Besides, does a Kennedy really want to start pointing a finger of blame when drownings are involved?

At the same time, former lamprey on the shark of the Clinton administration, Sydney Blumenthal, wrote in a Salon column titled “No one can say they didn’t see it coming,” the universally predictable response: Bush’s fault.

Batting cleanup was Newsweek columnist and Democrat cheerleader Eleanor Clift, who shook her droopy liberal pom-poms because she saw an opportunity for the Democrats. Wrote Clift not long after the hurricane: “If there’s an upside to Katrina, it is that the Republican agenda of tax cuts, Social Security privatization and slashing government programs is over.” Wow. If there are any more “upsides” for Democrats, we’ll all be dead.

Now, Democrats have gathered in New Orleans to figure out an official campaign course to take on Katrina, and the best levees in the world won’t be able to hold back the storm surge of B.S.

Exploiting tragedy is nothing new. The only thing that’s changed is the focus of the blame. For example, in 1900, a big hurricane struck Galveston, Texas, killing at least 6,000 people. What caused that hurricane? The prudent Democrat of the day would have pointed the finger at then Texas Gov.

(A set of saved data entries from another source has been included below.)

(* ===== verification/Log.v ===== *)
(** * The log (src/logging.c)

    A message becomes a line of the ring and of the console, unless it repeats
    the lines before it: those are held back and counted. The functions of the
    source over the static variables of the file, one record field each. *)

From S2P Require Import Prelude Ring.

Definition LOG_WRITE_MS : Z := 100.
Definition LOG_BATCH_MS : Z := 250.
Definition LOG_CON : Z := LOG_LINE + 16.
Definition LOG_REPEAT : Z := 16.
Definition LOG_SEEN : Z := 2 * LOG_REPEAT.
Definition LOG_HOLD_MS : Z := 1000.
Definition LOG_PREFIX_MAX : Z := 64.

(** [%03d] of a number that is not negative. *)
Definition dec3 (x : Z) : bytes := let d := dec x in replicate (3 - length d) 48 ++ d.

(** [tag_plain] and [tag_color] *)
Definition tag_plain : list bytes := [bs "DONE"; []; bs "WARN"; bs "FAIL"; bs "WAIT"; bs "NOTE"].
Definition esc (code tag : string) : bytes := 27 :: bs "[" ++ bs code ++ bs tag ++ 27 :: bs "[0m".
Definition tag_color : list bytes :=
  [esc "32m" "DONE"; []; esc "33m" "WARN"; esc "31m" "FAIL"; esc "1;34m" "WAIT"; esc "36m" "NOTE"].

Definition repeat_ms : list Z := [30000; 120000; 600000].

(** struct seen *)
Record seen := Seen {
  s_at : Z;
  s_hash : Z;
  s_len : Z;
  s_key : Z;
}.

(** A line of the log as the reader understands it: a message, the note that
    the last [len] messages came [count] times more, or the greeting. *)
Inductive entry :=
  | ELine (key ms : Z) (body : bytes)
  | ERepeat (key ms : Z) (len count : Z)
  | EText (text : bytes).

(** The static variables. [log_pend] is the first [pend_len] bytes of the
    array. For the theorems, [entries] is what has been put into the ring,
    [con_out] what the console took and [l_calls] how many calls to the kernel
    were made. *)
Record logst := Log {
  l_ring : ring;
  l_seen : list seen;
  seen_n : Z;
  rep_len : Z;
  rep_pos : Z;
  rep_count : Z;
  rep_backoff : Z;
  rep_ms : Z;
  rep_due : Z;
  hold_due : Z;
  hold_ms : list Z;
  first_ms : list Z;
  log_start : Z;
  log_fd : Z;
  log_color : bool;
  log_dropped : Z;
  log_stalled : bool;
  log_wait_until : Z;
  log_pend : bytes;
  pend_at : Z;
  entries : list entry;
  con_out : bytes;
  l_calls : nat;
}.

Definition set_l_ring (v : ring) (L : logst) : logst :=
  Log v (l_seen L) (seen_n L) (rep_len L) (rep_pos L) (rep_count L) (rep_backoff L) (rep_ms
    L) (rep_due L) (hold_due L) (hold_ms L) (first_ms L) (log_start L) (log_fd L) (log_color
    L) (log_dropped L) (log_stalled L) (log_wait_until L) (log_pend L) (pend_at L) (entries
    L) (con_out L) (l_calls L).
Definition set_l_seen (v : list seen) (L : logst) : logst :=
  Log (l_ring L) v (seen_n L) (rep_len L) (rep_pos L) (rep_count L) (rep_backoff L) (rep_ms
    L) (rep_due L) (hold_due L) (hold_ms L) (first_ms L) (log_start L) (log_fd L) (log_color
    L) (log_dropped L) (log_stalled L) (log_wait_until L) (log_pend L) (pend_at L) (entries
    L) (con_out L) (l_calls L).
Definition set_seen_n (v : Z) (L : logst) : logst :=
  Log (l_ring L) (l_seen L) v (rep_len L) (rep_pos L) (rep_count L) (rep_backoff L) (rep_ms
    L) (rep_due L) (hold_due L) (hold_ms L) (first_ms L) (log_start L) (log_fd L) (log_color
    L) (log_dropped L) (log_stalled L) (log_wait_until L) (log_pend L) (pend_at L) (entries
    L) (con_out L) (l_calls L).
Definition set_rep_len (v : Z) (L : logst) : logst :=
  Log (l_ring L) (l_seen L) (seen_n L) v (rep_pos L) (rep_count L) (rep_backoff L) (rep_ms
    L) (rep_due L) (hold_due L) (hold_ms L) (first_ms L) (log_start L) (log_fd L) (log_color
    L) (log_dropped L) (log_stalled L) (log_wait_until L) (log_pend L) (pend_at L) (entries
    L) (con_out L) (l_calls L).
Definition set_rep_pos (v : Z) (L : logst) : logst :=
  Log (l_ring L) (l_seen L) (seen_n L) (rep_len L) v (rep_count L) (rep_backoff L) (rep_ms
    L) (rep_due L) (hold_due L) (hold_ms L) (first_ms L) (log_start L) (log_fd L) (log_color
    L) (log_dropped L) (log_stalled L) (log_wait_until L) (log_pend L) (pend_at L) (entries
    L) (con_out L) (l_calls L).
Definition set_rep_count (v : Z) (L : logst) : logst :=
  Log (l_ring L) (l_seen L) (seen_n L) (rep_len L) (rep_pos L) v (rep_backoff L) (rep_ms L)
    (rep_due L) (hold_due L) (hold_ms L) (first_ms L) (log_start L) (log_fd L) (log_color L)
    (log_dropped L) (log_stalled L) (log_wait_until L) (log_pend L) (pend_at L) (entries L)
    (con_out L) (l_calls L).
Definition set_rep_backoff (v : Z) (L : logst) : logst :=
  Log (l_ring L) (l_seen L) (seen_n L) (rep_len L) (rep_pos L) (rep_count L) v (rep_ms L)
    (rep_due L) (hold_due L) (hold_ms L) (first_ms L) (log_start L) (log_fd L) (log_color L)
    (log_dropped L) (log_stalled L) (log_wait_until L) (log_pend L) (pend_at L) (entries L)
    (con_out L) (l_calls L).
Definition set_rep_ms (v : Z) (L : logst) : logst :=
  Log (l_ring L) (l_seen L) (seen_n L) (rep_len L) (rep_pos L) (rep_count L) (rep_backoff L)
    v (rep_due L) (hold_due L) (hold_ms L) (first_ms L) (log_start L) (log_fd L) (log_color
    L) (log_dropped L) (log_stalled L) (log_wait_until L) (log_pend L) (pend_at L) (entries
    L) (con_out L) (l_calls L).
Definition set_rep_due (v : Z) (L : logst) : logst :=
  Log (l_ring L) (l_seen L) (seen_n L) (rep_len L) (rep_pos L) (rep_count L) (rep_backoff L)
    (rep_ms L) v (hold_due L) (hold_ms L) (first_ms L) (log_start L) (log_fd L) (log_color
    L) (log_dropped L) (log_stalled L) (log_wait_until L) (log_pend L) (pend_at L) (entries
    L) (con_out L) (l_calls L).
Definition set_hold_due (v : Z) (L : logst) : logst :=
  Log (l_ring L) (l_seen L) (seen_n L) (rep_len L) (rep_pos L) (rep_count L) (rep_backoff L)
    (rep_ms L) (rep_due L) v (hold_ms L) (first_ms L) (log_start L) (log_fd L) (log_color L)
    (log_dropped L) (log_stalled L) (log_wait_until L) (log_pend L) (pend_at L) (entries L)
    (con_out L) (l_calls L).
Definition set_hold_ms (v : list Z) (L : logst) : logst :=
  Log (l_ring L) (l_seen L) (seen_n L) (rep_len L) (rep_pos L) (rep_count L) (rep_backoff L)
    (rep_ms L) (rep_due L) (hold_due L) v (first_ms L) (log_start L) (log_fd L) (log_color
    L) (log_dropped L) (log_stalled L) (log_wait_until L) (log_pend L) (pend_at L) (entries
    L) (con_out L) (l_calls L).
Definition set_first_ms (v : list Z) (L : logst) : logst :=
  Log (l_ring L) (l_seen L) (seen_n L) (rep_len L) (rep_pos L) (rep_count L) (rep_backoff L)
    (rep_ms L) (rep_due L) (hold_due L) (hold_ms L) v (log_start L) (log_fd L) (log_color L)
    (log_dropped L) (log_stalled L) (log_wait_until L) (log_pend L) (pend_at L) (entries L)
    (con_out L) (l_calls L).
Definition set_log_start (v : Z) (L : logst) : logst :=
  Log (l_ring L) (l_seen L) (seen_n L) (rep_len L) (rep_pos L) (rep_count L) (rep_backoff L)
    (rep_ms L) (rep_due L) (hold_due L) (hold_ms L) (first_ms L) v (log_fd L) (log_color L)
    (log_dropped L) (log_stalled L) (log_wait_until L) (log_pend L) (pend_at L) (entries L)
    (con_out L) (l_calls L).
Definition set_log_fd (v : Z) (L : logst) : logst :=
  Log (l_ring L) (l_seen L) (seen_n L) (rep_len L) (rep_pos L) (rep_count L) (rep_backoff L)
    (rep_ms L) (rep_due L) (hold_due L) (hold_ms L) (first_ms L) (log_start L) v (log_color
    L) (log_dropped L) (log_stalled L) (log_wait_until L) (log_pend L) (pend_at L) (entries
    L) (con_out L) (l_calls L).
Definition set_log_color (v : bool) (L : logst) : logst :=
  Log (l_ring L) (l_seen L) (seen_n L) (rep_len L) (rep_pos L) (rep_count L) (rep_backoff L)
    (rep_ms L) (rep_due L) (hold_due L) (hold_ms L) (first_ms L) (log_start L) (log_fd L) v
    (log_dropped L) (log_stalled L) (log_wait_until L) (log_pend L) (pend_at L) (entries L)
    (con_out L) (l_calls L).
Definition set_log_dropped (v : Z) (L : logst) : logst :=
  Log (l_ring L) (l_seen L) (seen_n L) (rep_len L) (rep_pos L) (rep_count L) (rep_backoff L)
    (rep_ms L) (rep_due L) (hold_due L) (hold_ms L) (first_ms L) (log_start L) (log_fd L)
    (log_color L) v (log_stalled L) (log_wait_until L) (log_pend L) (pend_at L) (entries L)
    (con_out L) (l_calls L).
Definition set_log_stalled (v : bool) (L : logst) : logst :=
  Log (l_ring L) (l_seen L) (seen_n L) (rep_len L) (rep_pos L) (rep_count L) (rep_backoff L)
    (rep_ms L) (rep_due L) (hold_due L) (hold_ms L) (first_ms L) (log_start L) (log_fd L)
    (log_color L) (log_dropped L) v (log_wait_until L) (log_pend L) (pend_at L) (entries L)
    (con_out L) (l_calls L).
Definition set_log_wait_until (v : Z) (L : logst) : logst :=
  Log (l_ring L) (l_seen L) (seen_n L) (rep_len L) (rep_pos L) (rep_count L) (rep_backoff L)
    (rep_ms L) (rep_due L) (hold_due L) (hold_ms L) (first_ms L) (log_start L) (log_fd L)
    (log_color L) (log_dropped L) (log_stalled L) v (log_pend L) (pend_at L) (entries L)
    (con_out L) (l_calls L).
Definition set_log_pend (v : bytes) (L : logst) : logst :=
  Log (l_ring L) (l_seen L) (seen_n L) (rep_len L) (rep_pos L) (rep_count L) (rep_backoff L)
    (rep_ms L) (rep_due L) (hold_due L) (hold_ms L) (first_ms L) (log_start L) (log_fd L)
    (log_color L) (log_dropped L) (log_stalled L) (log_wait_until L) v (pend_at L) (entries
    L) (con_out L) (l_calls L).
Definition set_pend_at (v : Z) (L : logst) : logst :=
  Log (l_ring L) (l_seen L) (seen_n L) (rep_len L) (rep_pos L) (rep_count L) (rep_backoff L)
    (rep_ms L) (rep_due L) (hold_due L) (hold_ms L) (first_ms L) (log_start L) (log_fd L)
    (log_color L) (log_dropped L) (log_stalled L) (log_wait_until L) (log_pend L) v (entries
    L) (con_out L) (l_calls L).
Definition set_entries (v : list entry) (L : logst) : logst :=
  Log (l_ring L) (l_seen L) (seen_n L) (rep_len L) (rep_pos L) (rep_count L) (rep_backoff L)
    (rep_ms L) (rep_due L) (hold_due L) (hold_ms L) (first_ms L) (log_start L) (log_fd L)
    (log_color L) (log_dropped L) (log_stalled L) (log_wait_until L) (log_pend L) (pend_at
    L) v (con_out L) (l_calls L).
Definition set_con_out (v : bytes) (L : logst) : logst :=
  Log (l_ring L) (l_seen L) (seen_n L) (rep_len L) (rep_pos L) (rep_count L) (rep_backoff L)
    (rep_ms L) (rep_due L) (hold_due L) (hold_ms L) (first_ms L) (log_start L) (log_fd L)
    (log_color L) (log_dropped L) (log_stalled L) (log_wait_until L) (log_pend L) (pend_at
    L) (entries L) v (l_calls L).
Definition set_l_calls (v : nat) (L : logst) : logst :=
  Log (l_ring L) (l_seen L) (seen_n L) (rep_len L) (rep_pos L) (rep_count L) (rep_backoff L)
    (rep_ms L) (rep_due L) (hold_due L) (hold_ms L) (first_ms L) (log_start L) (log_fd L)
    (log_color L) (log_dropped L) (log_stalled L) (log_wait_until L) (log_pend L) (pend_at
    L) (entries L) (con_out L) v.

Joseph Sayers for his unwillingness to create a “Holstein Treaty” to regulate methane emissions from cow toots at dairy farms.

In the year A.D. 79, Mt. Vesuvius erupted, burying Pompeii and Herculaneum. There was also widespread looting. At the time, there were people, probably many of them political opponents, who blamed the disaster on Roman Emperor Titus. Why was Titus blamed by so many? Simple. Because George W. Bush wasn’t born yet.

It just goes to show, exploiting tragedy is the world’s third-oldest profession, right behind prostitution and politics – practitioners of the latter, by the way, often get busted for soliciting the first two.

It defies real-world logic why any politician – especially one who is for federalizing everything, up to and including your underwear, and who is for a bureaucracy that is expanding at the rate of Michael Moore’s waistline on all-you-can-eat day at Krispy Kreme – criticizes any government response as slow and dumb. Of course, politicians don’t live in the real-world, which is why Dr. Frankenstein can be getting choked to death by his hideous creation and conclude that it’s happening because he didn’t make the monster strong enough.

Let the Democrats’ visit to New Orleans to stage discussions on how to pimp Katrina serve as a reminder. To paraphrase something I’ve often written, a Democrat complaining about a daft bureaucracy is like the Menendez brothers whining about being orphans.

Conservative Republicans need to campaign on Katrina as well, using the opposing lessons as examples of why privatization, not federalization, is the best avenue to follow in just about any area of life.

That said, speaking as a frequent critic of bureaucracy, in hindsight, it’s somewhat surprising how well the government did perform in the wake of Katrina. Not nearly as efficient and dexterous as private charities and companies, of course, but for an oversized school bus racing on a go-cart track, not bad.

Maybe I shouldn’t mention buses until the New Orleans mayoral runoff is completed.